WHAT THE EXERCISE ASKS: Reproduce exactly the lines from the top of the records below through the line holding "teams are found".

*** EXCERPTED DATA Section Begins ***

(* ===== verification/BgSchedule.v ===== *)
(** * Waiting times, updates that are asked for, and the teams of a rated match

    The parts of the queues that have a short contract: the ring of waiting times is the
    list of the last ten; what ScheduleQueueUpdate packs is what the update unpacks; two
    teams are found exactly when there are two; and leaving a queue comes to an end. *)
From S2P Require Import Prelude StateMonad Multimap Timers Float32 Float64 BgData BgMatchmaking BgObjects BgQueue BgUpdate.

Module BgSchedule.
Export BgUpdate.

(** ** The ring of waiting times *)
Definition sum (l : list Z) : Z := foldr Z.add 0 l.
#[export] Instance sum_perm : Proper ((≡ₚ) ==> eq) sum.
Proof. intros l k H. unfold sum. induction H; cbn; lia. Qed.
Lemma sum_app l k : sum (l ++ k) = sum l + sum k.
Proof. unfold sum. induction l; cbn in *; lia. Qed.

(** The ring from its oldest entry to its youngest. *)
Definition unroll (x : WaitTimes) : list Z :=
  drop (Z.to_nat (m_WaitTimeLastPlayer x)) (m_WaitTimes x) ++ take (Z.to_nat (m_WaitTimeLastPlayer x)) (m_WaitTimes x).
Record ring (x : WaitTimes) : Prop := {
  ring_length : length (m_WaitTimes x) = 10%nat;
  ring_index : 0 ≤ m_WaitTimeLastPlayer x < 10;
  ring_sum : m_SumOfWaitTimes x = u32 (sum (m_WaitTimes x)) }.

Lemma unroll_Permutation x : unroll x ≡ₚ m_WaitTimes x.
Proof. unfold unroll. by rewrite Permutation_app_comm, take_drop. Qed.
Lemma ring_no_waits : ring no_waits.
Proof. by split. Qed.
Lemma add_wait_time_ring x t : ring x → ring (add_wait_time x t) ∧ unroll (add_wait_time x t) = tail (unroll x) ++ [t].
Proof.
  intros [Hl Hi Hs]. destruct (lookup_lt_is_Some_2 (m_WaitTimes x) (Z.to_nat (m_WaitTimeLastPlayer x))) as [o Ho]; [lia|].
  remember (Z.to_nat (m_WaitTimeLastPlayer x)) as i eqn:Ei. pose proof (take_drop_middle _ _ _ Ho) as Hw.
  set (A := take i (m_WaitTimes x)) in *. set (B := drop (S i) (m_WaitTimes x)) in *.
  assert (length A = i) as HA by (unfold A; rewrite length_take; lia).
  assert (<[i := t]> (m_WaitTimes x) = A ++ t :: B) as Hw' by (apply insert_take_drop; lia).
  assert (unroll x = o :: B ++ A) as ->.
  { unfold unroll. rewrite <- Ei. fold A. by rewrite (drop_S _ _ _ Ho). }
  unfold add_wait_time. rewrite <- Ei, Ho. cbn [default from_option]. rewrite Hw'. split.
  - split; cbn [m_WaitTimes m_WaitTimeLastPlayer m_SumOfWaitTimes].
    + rewrite <- Hw', length_insert. done.
    + apply Z.mod_pos_bound. done.
    + rewrite Hs, <- Hw, !sum_app. cbn. rewrite wrap_sub_l, wrap_add_l. f_equal. lia.
  - unfold unroll. cbn [m_WaitTimes m_WaitTimeLastPlayer]. cbn [tail].
    destruct (decide (i = 9)%nat) as [->|].
    + replace ((m_WaitTimeLastPlayer x + 1) `mod` COUNT_OF_PLAYERS_TO_AVERAGE_WAIT_TIME) with 0.
      2: { replace (m_WaitTimeLastPlayer x) with 9 by lia. done. }
      assert (B = []) as -> by (apply nil_length_inv; unfold B; rewrite length_drop; lia). cbn [Z.to_nat]. by rewrite drop_0, take_0, app_nil_r.
    + rewrite Z.mod_small by (unfold COUNT_OF_PLAYERS_TO_AVERAGE_WAIT_TIME; lia).
      replace (Z.to_nat (m_WaitTimeLastPlayer x + 1)) with (length (A ++ [t])) by (rewrite length_app; cbn; lia).
      rewrite (cons_middle t A B), app_assoc, drop_app_length, take_app_length. by rewrite app_assoc.
Qed.

Definition last_ten (ts : list Z) : list Z := drop (length ts) (replicate 10 0 ++ ts).
Lemma waits_last_ten ts : ring (foldl add_wait_time no_waits ts) ∧ unroll (foldl add_wait_time no_waits ts) = last_ten ts.
Proof.
  induction ts as [|t ts IH] using rev_ind; [by split; [apply ring_no_waits|]|]. rewrite foldl_app. cbn.
  destruct IH as [Hr Hu]. destruct (add_wait_time_ring _ t Hr) as [Hr' Hu']. split; [done|]. rewrite Hu', Hu.
  unfold last_ten. rewrite length_app. cbn [length]. rewrite app_assoc, (drop_app_le (_ ++ ts) [t]) by (rewrite length_app, length_replicate; lia).
  f_equal. change (tail ?l) with (drop 1 l). by rewrite drop_drop.
Qed.
(** In the last place is the wait that completed the last ten of them; none before there
    are ten. *)
Definition completing (ts : list Z) : Z := if (length ts <? 10)%nat then 0 else default 0 (ts !! (10 * (length ts `div` 10) - 1)%nat).
Lemma waits_tenth ts : m_WaitTimes (foldl add_wait_time no_waits ts) !! 9%nat = Some (completing ts) ∧
  m_WaitTimeLastPlayer (foldl add_wait_time no_waits ts) = Z.of_nat (length ts `mod` 10).
Proof.
  induction ts as [|t ts [H9 Hi]] using rev_ind; [done|]. pose proof (waits_last_ten ts) as [[Hl _ _] _]. rewrite foldl_app. cbn [foldl].
  set (x := foldl _ _ _) in *. unfold add_wait_time. cbn [m_WaitTimes m_WaitTimeLastPlayer]. rewrite Hi, Nat2Z.id.
  pose proof (Nat.div_mod_eq (length ts) 10) as Hd. pose proof (Nat.mod_upper_bound (length ts) 10 ltac:(lia)) as Hm.
  set (n := (length ts `div` 10)%nat) in *. set (k := (length ts `mod` 10)%nat) in *. unfold completing. rewrite length_app. cbn [length].
  assert (length ts + 1 = 10 * (if decide (k = 9) then S n else n) + (if decide (k = 9) then 0 else S k))%nat as E by (case_decide; lia).
  assert ((length ts + 1) `div` 10 = (if decide (k = 9) then S n else n) ∧ (length ts + 1) `mod` 10 = (if decide (k = 9) then 0 else S k))%nat as [-> ->].
  { split; symmetry; [eapply Nat.div_unique with (r := if decide (k = 9)%nat then 0%nat else S k)|eapply Nat.mod_unique with (q := if decide (k = 9)%nat then S n else n)];
      [case_decide; lia|exact E|case_decide; lia|exact E]. }
  unfold COUNT_OF_PLAYERS_TO_AVERAGE_WAIT_TIME. destruct (decide (k = 9)%nat) as [Ek|Ek].
  - rewrite Ek, list_lookup_insert_eq by lia. rewrite (proj2 (Nat.ltb_ge _ _)) by lia. split; [|done]. f_equal.
    replace (10 * S n - 1)%nat with (length ts) by lia. by rewrite lookup_app_r, Nat.sub_diag.
  - rewrite list_lookup_insert_ne, H9 by lia. split; [|rewrite Z.mod_small; lia]. unfold completing. fold n.
    destruct (Nat.ltb_spec (length ts) 10), (Nat.ltb_spec (length ts + 1) 10); try done; try lia. f_equal. by rewrite lookup_app_l by lia.
Qed.

(** ** Updates that are asked for *)
Lemma shiftr_low a b k : 0 ≤ k → 0 ≤ b < 2 ^ k → Z.shiftr (a * 2 ^ k + b) k = a.
Proof. intros Hk Hb. rewrite Z.shiftr_div_pow2 by done. rewrite Z.div_add_l by lia. rewrite Z.div_small; lia. Qed.
Lemma land_255 a b : in_u8 b → Z.land (a * 2 ^ 8 + b) 255 = b.
Proof.
  intros Hb. change 255 with (Z.ones 8). rewrite Z.land_ones by done. rewrite Z.add_comm, Z_mod_plus_full. by apply Z.mod_small.
Qed.
Lemma scheduleId_sum mmr a q t b : in_u8 a → in_u8 q → in_u8 t → in_u8 b →
  scheduleId mmr a q t b = mmr * 2 ^ 32 + (a * 2 ^ 24 + (q * 2 ^ 16 + (t * 2 ^ 8 + b))).
Proof.
  unfold in_u. intros Ha Hq Ht Hb. unfold scheduleId. rewrite <- !Z.lor_assoc.
  rewrite (lor_shiftl t b 8), (lor_shiftl q _ 16), (lor_shiftl a _ 24), (lor_shiftl mmr _ 32) by lia. done.
Qed.
Lemma scheduleId_fields mmr a q t b :
  in_u32 mmr → in_u8 a → in_u8 q → in_u8 t → in_u8 b →
  let id := scheduleId mmr a q t b in
  in_u64 id ∧ Z.shiftr id 32 = mmr ∧ Z.land (Z.shiftr id 24) 255 = a ∧ Z.land (Z.shiftr id 16) 255 = q ∧
  Z.land (Z.shiftr id 8) 255 = t ∧ Z.land id 255 = b.
Proof.
  intros Hm Ha Hq Ht Hb id. subst id. rewrite scheduleId_sum by done. unfold in_u in *. split; [lia|].
  split; [apply shiftr_low; lia|].
  replace (mmr * 2 ^ 32 + (a * 2 ^ 24 + (q * 2 ^ 16 + (t * 2 ^ 8 + b)))) with
    ((mmr * 2 ^ 8 + a) * 2 ^ 24 + (q * 2 ^ 16 + (t * 2 ^ 8 + b))) at 1 by lia.
  rewrite shiftr_low by lia. split; [by apply land_255|].
  replace (mmr * 2 ^ 32 + (a * 2 ^ 24 + (q * 2 ^ 16 + (t * 2 ^ 8 + b)))) with
    (((mmr * 2 ^ 8 + a) * 2 ^ 8 + q) * 2 ^ 16 + (t * 2 ^ 8 + b)) at 1 by lia.
  rewrite shiftr_low by lia. split; [by apply land_255|].
  replace (mmr * 2 ^ 32 + (a * 2 ^ 24 + (q * 2 ^ 16 + (t * 2 ^ 8 + b)))) with
    ((((mmr * 2 ^ 8 + a) * 2 ^ 8 + q) * 2 ^ 8 + t) * 2 ^ 8 + b) by lia.
  rewrite shiftr_low by lia. split; by apply land_255.
Qed.

(** ** The teams of a rated match *)
(** The first two of those that are free, one of each side if there are. *)
Definition two_teams (ali horde : list Z) : option ((Z * Z) * (Z * Z)) :=
  match ali, horde with
  | a :: _, h :: _ => Some ((BG_QUEUE_PREMADE_ALLIANCE, a), (BG_QUEUE_PREMADE_HORDE, h))
  | a :: b :: _, [] => Some ((BG_QUEUE_PREMADE_ALLIANCE, a), (BG_QUEUE_PREMADE_ALLIANCE, b))
  | [], a :: b :: _ => Some ((BG_QUEUE_PREMADE_HORDE, a), (BG_QUEUE_PREMADE_HORDE, b))
  | _, _ => None
  end.
Definition those (ok : Z → bool) (l : list Z) : list Z := filter (λ a, ok a = true) l.

Lemma find_those ok l : find ok l = head (those ok l).
Proof.
  unfold those. induction l as [|a l IH]; [done|]. cbn [find].
  destruct (ok a) eqn:E; [by rewrite filter_cons_True|]. rewrite filter_cons_False by congruence. exact IH.
Qed.
Lemma after_those ok a l : find ok l = Some a → those ok (default [] (after a l)) = tail (those ok l).
Proof.
  unfold those. induction l as [|b l IH]; [done|]. cbn [find after]. destruct (ok b) eqn:E.
  - intros [= <-]. by rewrite Z.eqb_refl, filter_cons_True.
  - intros Ha. rewrite (filter_cons_False _ b) by congruence. destruct (Z.eqb_spec a b) as [->|]; [|by apply IH]. apply find_some in Ha as [_ Ha]. congruence.
Qed.

(** ** Leaving a queue *)
Section leaving.
Context `{BE : BgEnv}.

Definition ends {A} (k : BW A) : Prop := ∀ w, k w ≠ OutOfFuel.
Lemma ends_bind {A B} (k : BW A) (f : A → BW B) : ends k → (∀ a, ends (f a)) → ends (k ≫= f).
Proof. intros Hk Hf w. unfold mbind, ST_bind. specialize (Hk w). destruct (k w) as [[a w']| | | |]; try done. apply Hf. Qed.
Lemma ends_deref {A B} (o : option A) (k : A → outcome B) : (∀ a, k a ≠ OutOfFuel) → ends (lift (deref o k)).
Proof. intros Hk w. destruct o as [a|]; [|done]. specialize (Hk a). unfold lift. cbn. by destruct (k a). Qed.
#[local] Ltac ends_tac :=
  repeat first
    [ apply ends_bind; [|intros ?]
    | match goal with
      | |- ends (group_at _) => unfold group_at
      | |- ends (player_at _) => unfold player_at
      | |- ends (bg_at _) => unfold bg_at
      | |- ends (queue_at _) => unfold queue_at
      | |- ends (upd_group _ _) => unfold upd_group
      | |- ends (upd_player _ _) => unfold upd_player
      | |- ends (upd_bg _ _) => unfold upd_bg
      | |- ends (lift (deref _ _)) => by apply ends_deref
      | |- ends (when ?b _) => unfold when; destruct b
      | |- ends (match ?x with _ => _ end) => destruct x
      end
    | by intros ? ].
Lemma remove_one_ends q guid d : ends (remove_one q guid d).
Proof. unfold remove_one, uncount, member_lost, send_away. ends_tac. Qed.

Definition same_queues (w w' : World) : Prop := queues w' = queues w.
#[local] Instance same_queues_pre : PreOrder same_queues.
Proof. split; unfold same_queues; [done|]. intros ??? -> ->. done. Qed.
Lemma same_queues_leave guid g d : keeps same_queues (when d (uncount guid g)) ∧ keeps same_queues (when d (member_lost guid g)).
Proof.
  unfold uncount, member_lost, upd_bg, bg_at. split;
    repeat keeps_step ltac:(idtac; match goal with |- keeps _ (modify _) => by intros ? ? ? [_ ->]%modify_Ok end).
Qed.
Lemma upd_group_queues a f : keeps same_queues (upd_group a f).
Proof. intros w u w' H. unfold upd_group, group_at in H. run_inv. done. Qed.
Lemma send_away_queues next g : keeps same_queues (send_away next g).
Proof.
  unfold send_away, upd_player, player_at, send.
  repeat keeps_step ltac:(idtac; match goal with |- keeps _ (modify _) => by intros ? ? ? [_ ->]%modify_Ok end).
Qed.
Lemma queue_of_upd w q f : queue_of (set_queues w (<[q := f (queue_of w q)]> (queues w))) q = f (queue_of w q).
Proof. unfold queue_of at 1. cbn. by rewrite lookup_insert_eq. Qed.
(** Whoever is told to leave next is one of fewer players. *)
Lemma remove_one_less q guid d w next w' :
  remove_one q guid d w = Ok (Some next, w') →
  (size (m_QueuedPlayers (queue_of w' q)) < size (m_QueuedPlayers (queue_of w q)))%nat.
Proof.
  intros H. unfold remove_one in H. apply bind_Ok in H as (Q & w1 & HQ & H). unfold queue_at in HQ. run_inv.
  destruct (m_QueuedPlayers _ !! guid) as [info|] eqn:Hg; [|by run_inv].
  apply bind_Ok in H as (g & w1 & Hgr & H). unfold group_at in Hgr. run_inv.
  destruct (locate _ _) as [[br ix]|]; [|by run_inv].
  apply bind_Ok in H as ([] & w1 & Hu & H). apply upd_group_queues in Hu.
  apply bind_Ok in H as ([] & w2 & Hw & H). apply same_queues_leave in Hw.
  apply bind_Ok in H as ([] & w3 & [_ ->]%modify_Ok & H).
  apply bind_Ok in H as ([] & w4 & Hl & H). apply same_queues_leave in Hl.
  apply bind_Ok in H as (g' & w5 & Hgr & H). unfold group_at in Hgr. run_inv.
  assert (queue_of w4 q = set_m_QueuedPlayers (queue_of w q) (delete guid (m_QueuedPlayers (queue_of w q)))) as Hq.
  { assert (queue_of w2 q = queue_of w q) as <- by (unfold queue_of; by rewrite Hw, Hu).
    rewrite <- (queue_of_upd w2 q (λ Q, set_m_QueuedPlayers Q (delete guid (m_QueuedPlayers Q)))). unfold queue_of at 1 2.
    by rewrite Hl. }
  assert (size (m_QueuedPlayers (queue_of w4 q)) < size (m_QueuedPlayers (queue_of w q)))%nat as Hs.
  { rewrite Hq. cbn. rewrite map_size_delete, Hg. pose proof (map_size_ne_0_lookup_2 (m_QueuedPlayers (queue_of w q)) guid).
    assert (size (m_QueuedPlayers (queue_of w q)) ≠ O) by (apply map_size_ne_0_lookup_2 with guid; by rewrite Hg). lia. }
  case_bool; [by run_inv|]. case_bool; [|by run_inv]. destruct (in_order _) as [|x l]; [by run_inv|].
  apply bind_Ok in H as ([] & w6 & Ha & H). run_inv. apply send_away_queues in Ha. unfold queue_of in *. by rewrite Ha.
Qed.
Lemma remove_all_returns fuel q guid d w :
  (size (m_QueuedPlayers (queue_of w q)) ≤ fuel)%nat → remove_all fuel q guid d w ≠ OutOfFuel.
Proof.
  revert guid w. induction fuel as [|fuel IH]; intros guid w Hs; cbn [remove_all]; unfold mbind, ST_bind;
    pose proof (remove_one_ends q guid d w); destruct (remove_one q guid d w) as [[[next|] w']| | | |] eqn:E; try done;
    apply remove_one_less in E; [lia|]. apply IH. lia.
Qed.
End leaving.

End BgSchedule.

*** EXCERPTED DATA Section Ends ***

ANSWER TO THIS EXERCISE:
(* ===== verification/BgSchedule.v ===== *)
(** * Waiting times, updates that are asked for, and the teams of a rated match

    The parts of the queues that have a short contract: the ring of waiting times is the
    list of the last ten; what ScheduleQueueUpdate packs is what the update unpacks; two
    teams are found exactly when there are two; and leaving a queue comes to an end. *)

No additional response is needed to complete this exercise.